How to Manage Metadata in a Highly Scalable System
Metadata used to be of minor impact to data center architectures. Metadata is data about data that is tucked away somewhere to be retrieved and analyzed, with little impact to operations. As big data, AI, IoT and 5G applications scale, they amass so much metadata that the traditional relationship between data and metadata has been upended.
Ten years ago, the typical ratio between data and metadata was 1,000:1. For example, a data unit — either a file, block or object — that is 32K in size would have metadata of around 32 bytes. Existing data engines were able to handle these amounts of data quite effectively. Today, the ratio is often more like 1:10 when the object is small. Many organizations now find that their metadata exceeds the volume of data being stored, and the situation will only get worse as the amount of unstructured data continues to explode.
Such a surge in metadata raises issues of where to store it, how to manage it effectively and most importantly, how to scale the underlying architecture to support fast-growing metadata volume along with rapidly scaling systems. Unless metadata scaling issues are adequately addressed, the systems that hold the metadata will eventually start experiencing problems that may affect business operations and performance.
Four Answers to Scaling Metadata
The traditional way of addressing scalability and performance by adding more compute resources and/or implementing various solutions to monitor and optimize the different layers of the IT stack cannot be effectively applied when dealing with metadata.
Organizations typically manage their metadata using key-value stores (KVS) like RocksDB that rely on a storage engine, also called a data engine, which is the part of the software stack that sorts and indexes data.
However existing data engines have inherent shortcomings such as limited capacity, high CPU utilization and significant memory consumption, which can’t be solved by simply adding more compute power. Usually, a series of operational tasks commence at this point — few of which present effective long-term solutions.
- Sharding — This process splits a dataset into logical pieces and runs multiple datasets simultaneously. It’s one way to deal with the metadata generated by highly scalable systems — at least in the short-term. However, with the growing amount of data flowing into the system, the initial sharding plan often breaks, taking on a life of its own where developers must constantly reshard, becoming an activity unto itself.
- Database tuning — Even with NoSQL databases that are flexible and efficient, developers often struggle with creating unusual configurations specifically for applications that experience performance issues that require tuning. However, these instances then experience additional, larger performance issues if workloads or underlying systems are changed. This can set up a seemingly endless loop of further retuning as applications grow in size and complexity — a lower-level drain on developer time.
- Data engine tuning — The basic operations of storage management are commonly executed by the data engine (aka storage engine). Installed as a software layer between the application and the storage layers, a data engine is an embedded key value store (KVS) that sorts and indexes data. In addition, the KVS is increasingly implemented as a software layer within the application to execute different on-the-fly activities on live data while in transit.

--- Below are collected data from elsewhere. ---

(** The precedence of the sources of the log server.  When the files do
    not change, an upload link is bound in one of the property files and no
    override file is present, the log server is the one of the DCM settings
    if they bind it, else the answer of the RFC query, else the last binding
    of device.properties, else that of include.properties, cut to 255
    characters, and loading succeeds. *)
Theorem log_server_precedence `{O : OS} file stat_of output c0 w v :
  (forall t p, os_fopen t p = file p) -> (forall t p, os_stat t p = stat_of p) ->
  (forall t cmd, os_popen t cmd = output cmd) ->
  stat_of #"/opt/dcm.properties" = None ->
  is_Some (last_binding (binding #"HTTP_UPLOAD_LINK") (lines_of file #"/etc/device.properties")) ->
  last_binding (dcm_binding #"LOG_SERVER") (lines_of file #"/tmp/DCMSettings.conf")
    ∪ rfc_log_server stat_of
    ∪ last_binding (binding #"LOG_SERVER") (lines_of file #"/etc/device.properties")
    ∪ last_binding (binding #"LOG_SERVER") (lines_of file #"/etc/include.properties") = Some v ->
  exists c w', rrd_config_load (Some c0) w = Ret (0, Some c) w' /\ log_server c = take 255 v.
Proof.
  intros Hfile Hstat Hpopen Hopt [link Hlink] Hv. unfold rrd_config_load.
  set (c1 := set_upload_protocol _ _).
  destruct (parse_properties_static file Hfile #"/etc/include.properties" c1 w) as [s1 E1].
  set (c2 := foldl property_line c1 _) in E1.
  destruct (parse_properties_static file Hfile #"/etc/device.properties" c2 w) as [s2 E2].
  set (c3 := foldl property_line c2 _) in E2.
  assert (http_upload_link c3 <> []) as Hl3.
  { apply get_link_nonempty. unfold c3. rewrite property_lines_get, Hlink by (right; left).
    pose proof (last_binding_nonempty (binding #"HTTP_UPLOAD_LINK") (lines_of file #"/etc/device.properties")
                  (binding_nonempty _)) as Hne. rewrite Hlink in Hne. by destruct link. }
  destruct (query_rfc_static stat_of output Hstat Hpopen c3 w Hl3) as (w3 & r3 & E3).
  set (c4 := match rfc_log_server stat_of with Some v => _ | None => _ end) in E3.
  set (c5 := if r3 =? 0 then set_use_rfc c4 else c4).
  destruct (parse_dcm_static file Hfile #"/tmp/DCMSettings.conf" c5 w3) as [s6 E6].
  set (c6 := foldl dcm_line c5 _) in E6.
  assert (#"LOG_SERVER" ∈ config_keys) as HL by left.
  assert (#"HTTP_UPLOAD_LINK" ∈ config_keys) as HH by (right; left).
  assert (forall key, key ∈ config_keys -> get key c5 = get key c4) as H5.
  { intros key Hk. unfold c5. destruct (r3 =? 0); [by apply set_use_rfc_get|done]. }
  assert (log_server c6 = take 255 v) as Hls.
  { change (log_server c6) with (get #"LOG_SERVER" c6). unfold c6. rewrite dcm_lines_get, H5 by done.
    assert (get #"LOG_SERVER" c4 = override #"LOG_SERVER" (rfc_log_server stat_of) (get #"LOG_SERVER" c3)) as ->
      by (unfold c4; destruct (rfc_log_server stat_of); [by apply set_log_server_get|done]).
    unfold c3, c2. rewrite !property_lines_get, !override_override, Hv by done. done. }
  assert (v <> []) as Hvne.
  { intros ->. revert Hv. repeat apply union_nonempty;
      auto using last_binding_nonempty, dcm_binding_nonempty, binding_nonempty, rfc_log_server_nonempty. }
  assert (http_upload_link c6 <> []) as Hl6.
  { apply get_link_nonempty. unfold c6. rewrite dcm_lines_get, H5 by done.
    apply override_nonempty; [apply last_binding_nonempty, dcm_binding_nonempty|].
    unfold c4. by destruct (rfc_log_server stat_of). }
  exists c6, w3. split; [|done].
  unfold mbind at 1, M_bind at 1. rewrite E1. unfold mbind at 1, M_bind at 1. rewrite E2. cbn [deref]. rewrite bind_ret_l.
  assert (forall b : bool, (if b then file_exists (Some #"/opt/dcm.properties") else mret false) w = Ret false w) as Hover.
  { intros [|]; [|done]. rewrite (file_exists_static _ Hstat). unfold exists_file. by rewrite Hopt. }
  unfold mbind at 1, M_bind at 1. rewrite Hover. cbv beta iota.
  unfold mbind at 1, M_bind at 1. unfold mbind at 1, M_bind at 1. rewrite E3. cbn [deref]. rewrite bind_ret_l. fold c5.
  unfold mbind at 1, M_bind at 1. rewrite E6. cbn [deref].
  assert ((length (log_server c6) =? 0)%nat = false) as Z1 by (rewrite Hls; by destruct v).
  assert ((length (http_upload_link c6) =? 0)%nat = false) as Z2 by (by destruct (http_upload_link c6)).
  unfold mret at 1, M_ret at 1. rewrite Z1, Z2. cbn [orb]. rewrite bind_ret_l, Z1, Z2. done.
Qed.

This type of deployment is often aimed at managing metadata-intensive workloads and preventing metadata access bottlenecks that may lead to performance issues.
Data engines are complex constructs, and organizations often find there is a skills gap with tuning and configuring the data engine under the hood of an application in line with specific performance and scalability requirements. Even skilled developers may struggle to achieve this.

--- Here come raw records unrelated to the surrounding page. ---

Definition rrd_logproc_prepare_logs (source_dir issue_type : option cstr) : M Z :=
  match source_dir, issue_type with
  | Some p, Some _ =>
      valid ← rrd_logproc_validate_source (Some p);
      if negb (valid =? 0) then mret valid else mret 0
  | _, _ => mret (-1)
  end.

Definition LIVE_LOGS_FILE : cstr := #"/tmp/rrd/RRD_LIVE_LOGS.tar.gz".

Definition rrd_logproc_handle_live_logs (source_dir : option cstr) : M Z :=
  match source_dir with
  | None => mret (-1)
  | Some p =>
      let dest_path := bounded_copy 1024 (p ++ #"/RRD_LIVE_LOGS.tar.gz") in
      r ← sys_rename LIVE_LOGS_FILE dest_path;
      match r with
      | RenameOk | RenameENOENT => mret 0
      | RenameError => mret (-2)
      end
  end.
End SysInfo.

(** ** Lemmas: the timestamp reads back *)

Definition read_dec (s : cstr) : Z := foldl (fun acc c => 10 * acc + (byte_of c - 48)) 0 s.

(** A number of the range has [w] digits and reads back. *)
Definition dec_ok (w : nat) (v : Z) : bool :=
  (length (printf_dec w v) =? w)%nat && (read_dec (printf_dec w v) =? v).

Lemma dec_ok_range w n : forallb (dec_ok w) (seqZ 0 n) = true ->
  forall v, 0 <= v < n -> length (printf_dec w v) = w /\ read_dec (printf_dec w v) = v.
Proof.
  intros Hall v Hv. rewrite forallb_forall in Hall. specialize (Hall v).
  assert (List.In v (seqZ 0 n)) as Hin by (apply list_elem_of_In, elem_of_seqZ; lia).
  apply Hall in Hin. unfold dec_ok in Hin. apply andb_true_iff in Hin as [H1 H2].
  split; [by apply Nat.eqb_eq|by apply Z.eqb_eq].
Qed.

Lemma printf_dec_2 v : 0 <= v < 100 -> length (printf_dec 2 v) = 2%nat /\ read_dec (printf_dec 2 v) = v.
Proof. apply dec_ok_range. vm_compute. reflexivity. Qed.

Lemma printf_dec_4 v : 0 <= v < 10000 -> length (printf_dec 4 v) = 4%nat /\ read_dec (printf_dec 4 v) = v.
Proof. apply dec_ok_range. vm_compute. reflexivity. Qed.

(** A time of the calendar. *)
Definition tm_valid (t : tm) : Prop :=
  -1900 <= tm_year t < 8100 /\ 0 <= tm_mon t < 12 /\ 1 <= tm_mday t <= 31 /\ 0 <= tm_hour t < 24 /\
  0 <= tm_min t < 60 /\ 0 <= tm_sec t <= 60.

Definition wall_hour (h : Z) (mark : ascii) : Z :=
  if chareq mark "P" then (if h =? 12 then 12 else h + 12) else (if h =? 12 then 0 else h).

- Adding resources — The time-honored answer to any performance issue is throwing additional storage resources at the problem. Often this proves to be a temporary fix with costs that can’t be sustained long term.
The realization that current data architectures can no longer support the needs of modern businesses is driving the need for new data engines designed from scratch to keep up with metadata growth. But as developers begin to look under the hood of the data engine, they are faced with the challenge of enabling greater scale without the usual impact of compromising storage performance, agility and cost-effectiveness. This calls for a new architecture to underpin a new generation of data engines that can effectively handle the tsunami of metadata and still make sure that applications can have fast access to metadata.
Next-generation data engines could be a key enabler of emerging use cases characterized by data-intensive workloads that require unprecedented levels of scale and performance. For example, implementing an appropriate data infrastructure to store and manage IoT data is critical for the success of smart city initiatives. This infrastructure must be scalable enough to handle the ever-increasing influx of metadata coming from traffic management, security, smart lighting, waste management and many other systems without sacrificing performance. This is particularly important for applications that are highly sensitive to response time and latency, e.g., traffic optimization and smart parking.
Metadata growth will continue to escalate as a data center concern that spans across a growing number and variety of data-intensive use cases. Recent moves to open the data engine to innovation provide options for teams focused on enabling applications to scale and grow.